## Task instructions
Report how many lines in the entries below have the word "Definition" in them, and give no other words.

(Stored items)
(* ===== verification/ClaudeProvider.v ===== *)
(** * The Claude provider

    [claude/provider.rs] of [har-provider]: a query, from its options to the messages the
    command line prints, with the attempts that failed.  One attempt starts the program,
    hands it the prompt on its standard input, and reads what it prints to the end; its
    messages are only passed on when it has ended well. *)

From S2P Require Import Prelude StdModel Float64 Json Regex Paths Provider CliStream AgentProc DagCore.
From S2P Require Import AgentRetry McpConfig NativeTools ClaudeCli.

(** ** Hooks *)

Record HookCommand : Type := mk_HookCommand { hc_kind : str; hc_command : str }.
Record HookSettingsEntry : Type := mk_HookSettingsEntry {
  he_matcher : option str; he_hooks : list HookCommand; he_timeout : option f64;
}.

(** The derived [Serialize]. *)
Definition HookCommand_to_value (c : HookCommand) : value :=
  Object [key "type" (String (hc_kind c)); key "command" (String (hc_command c))].
Definition HookSettingsEntry_to_value (e : HookSettingsEntry) : value :=
  Object (opt_entry "matcher" String (he_matcher e)
          ++ [key "hooks" (Array (map HookCommand_to_value (he_hooks e)))]
          ++ opt_entry "timeout" (fun t => Number (Float t)) (he_timeout e)).

Section Hooks.
Context `{SerdeJson}.

(** The response as a command that prints it. *)
Definition echo_command (response : value) : str :=
  let safe_response := replace [squote] [squote; backslash; squote; squote] (to_string response) in
  lit "echo '" ++ safe_response ++ lit "'".

Definition hook_entry (m : value) : HookSettingsEntry :=
  mk_HookSettingsEntry
    (v ← value_get (lit "matcher") m; as_str v)
    [mk_HookCommand (lit "command") (echo_command (default Null (value_get (lit "response") m)))]
    (v ← value_get (lit "timeout") m; value_as_f64 v).

(** The matchers of an event, when it has any. *)
Definition event_matchers (matchers_val : value) : option (list value) :=
  match as_array matchers_val with Some ((_ :: _) as a) => Some a | _ => None end.

Definition hooks_block (obj : object) : object :=
  fold_left (fun block e =>
    match event_matchers (snd e) with
    | Some matchers =>
        index_insert (fst e) (Array (map (fun m => HookSettingsEntry_to_value (hook_entry m)) matchers)) block
    | None => block
    end) obj [].

Definition build_hooks_settings_json (node_hooks : value) : option object :=
  obj ← as_object node_hooks;
  match hooks_block obj with
  | [] => None
  | block => Some [key "hooks" (Object block)]
  end.
End Hooks.

(** ** One attempt *)

Definition produced_no_output (timeout_ms : N) : str :=
  lit "Claude Code subprocess produced no output within " ++ show_N timeout_ms
  ++ lit "ms. See logs for claude.first_event_timeout diagnostic dump. Details: https://github.com/coleam00/Archon/issues/1067".

Section Attempt.
Context `{SerdeJson} `{JsonErrors}.

(** The messages of a line: only an object has any. *)
Definition value_messages (val : value) : outcome (list MessageChunk) :=
  match as_object val with Some map => parse_claude_stream_json map | None => Ret [] end.

Definition stderr_context : agent str :=
  lines ← call StderrLines; Done (join [10%N] (fold_left accumulate_stderr_lines lines [])).
Lemma normalize_closed v : closed (normalize_node v).
Proof.
  induction v as [| | | |l IH|o IH] using value_nested_ind; try done.
  - cbn [normalize_node closed]. by apply Forall_map, Forall_map.
  - cbn [normalize_node]. set (result := map _ o).
    assert (Hr : Forall id (map (fun e => closed (snd e)) result)).
    { unfold result. by apply Forall_map, Forall_map. }
    destruct (is_object_schema_node result) eqn:E; cbn [closed].
    + split; [intros _; by rewrite index_insert_get, bool_decide_true|].
      apply Forall_map, index_insert_Forall; [exact I|]. exact (proj1 (Forall_map _ _ _) Hr).
    + split; [by rewrite E|done].
Qed.

Lemma closed_not_open v : closed v -> has_open_additional_properties v = false.
Proof.
  induction v as [| | | |l IH|o IH] using value_nested_ind; try done; cbn [closed has_open_additional_properties].
  - intros Hc. rewrite Forall_id_map in Hc. apply not_true_is_false. intros (v & Hin & Hv)%existsb_exists.
    rewrite Forall_forall in IH. apply list_elem_of_In in Hin. by rewrite (IH _ Hin (Hc _ Hin)) in Hv.
  - intros [Hn Hc]. rewrite Forall_id_map in Hc. apply orb_false_iff. split.
    + destruct (is_object_schema_node o); [|done]. by rewrite Hn.
    + apply not_true_is_false. intros (e & Hin & Hv)%existsb_exists.
      rewrite Forall_forall in IH. apply list_elem_of_In in Hin. by rewrite (IH _ Hin (Hc _ Hin)) in Hv.
Qed.

(** What is closed already stays as it is. *)
Lemma closed_normalize v : closed v -> normalize_node v = v.
Proof.
  induction v as [| | | |l IH|o IH] using value_nested_ind; try done; cbn [closed normalize_node].
  - intros Hc. rewrite Forall_id_map in Hc. f_equal. rewrite <- (map_id l) at 2. apply map_ext_Forall.
    rewrite Forall_forall in *. intros v Hin. exact (IH _ Hin (Hc _ Hin)).
  - intros [Hn Hc]. rewrite Forall_id_map in Hc.
    assert (Ho : map (fun e => (fst e, normalize_node (snd e))) o = o).
    { rewrite <- (map_id o) at 2. apply map_ext_Forall. rewrite Forall_forall in *. intros [k v] Hin.
      cbn. f_equal. exact (IH _ Hin (Hc _ Hin)). }
    rewrite Ho. destruct (is_object_schema_node o) eqn:E; [|done]. by rewrite index_insert_same by (by apply Hn).
Qed.

(** The schema that is written for the strict mode is closed: every object schema in
    it, however deep, says that it takes no other properties, and the check for open ones
    finds none.  Closing changes nothing else: the entries of an object keep their keys
    and order, with their values closed, save for the one that is set; a schema that is
    closed stays as it is, so closing twice is closing once. *)
Theorem strict_schema_closed (v : value) :
  closed (normalize_node v) /\ has_open_additional_properties (normalize_node v) = false
  /\ (closed v -> normalize_node v = v) /\ normalize_node (normalize_node v) = normalize_node v
  /\ forall o, v = Object o ->
       exists o', normalize_node v = Object o'
         /\ map fst o' = (if is_object_schema_node o && negb (bool_decide (additionalProperties ∈ map fst o))
                          then map fst o ++ [additionalProperties] else map fst o)
         /\ forall k, k <> additionalProperties \/ is_object_schema_node o = false ->
              assoc_get k o' = option_map normalize_node (assoc_get k o).
Proof.
  split_and!; [apply normalize_closed|apply closed_not_open, normalize_closed|apply closed_normalize
              |apply closed_normalize, normalize_closed|].
  intros o ->. cbn [normalize_node]. rewrite node_normalized. eexists. split; [done|].
  assert (Hk : map fst (map (fun e => (fst e, normalize_node (snd e))) o) = map fst o) by (by rewrite map_map).
  destruct (is_object_schema_node o); cbn [andb].
  - split; [rewrite index_insert_keys, Hk; by case_bool_decide|].
    intros k [Hne|]; [|done]. by rewrite index_insert_get, bool_decide_false, assoc_get_map.
  - split; [done|]. intros k _. apply assoc_get_map.
Qed.

(** A table of properties that has one called [properties] is taken for a schema itself,
    and gets a property of its own. *)
Example property_named_properties :
  let text := Object [(lit "type", String (lit "string"))] in
  normalize_json_schema_for_openai_strict
    [(lit "type", String (lit "object")); (lit "properties", Object [(lit "properties", text)])]
  = [(lit "type", String (lit "object"));
     (lit "properties", Object [(lit "properties", text); (additionalProperties, Bool false)]);
     (additionalProperties, Bool false)].
Proof. by_compute. Qed.

(** ** What the servers become *)

(** No [null] anywhere. *)
Fixpoint no_null (v : value) : Prop :=
  match v with
  | Null => False
  | Array arr => Forall id (map no_null arr)
  | Object obj => Forall id (map (fun e => no_null (snd e)) obj)
  | _ => True
  end.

## Task solution
10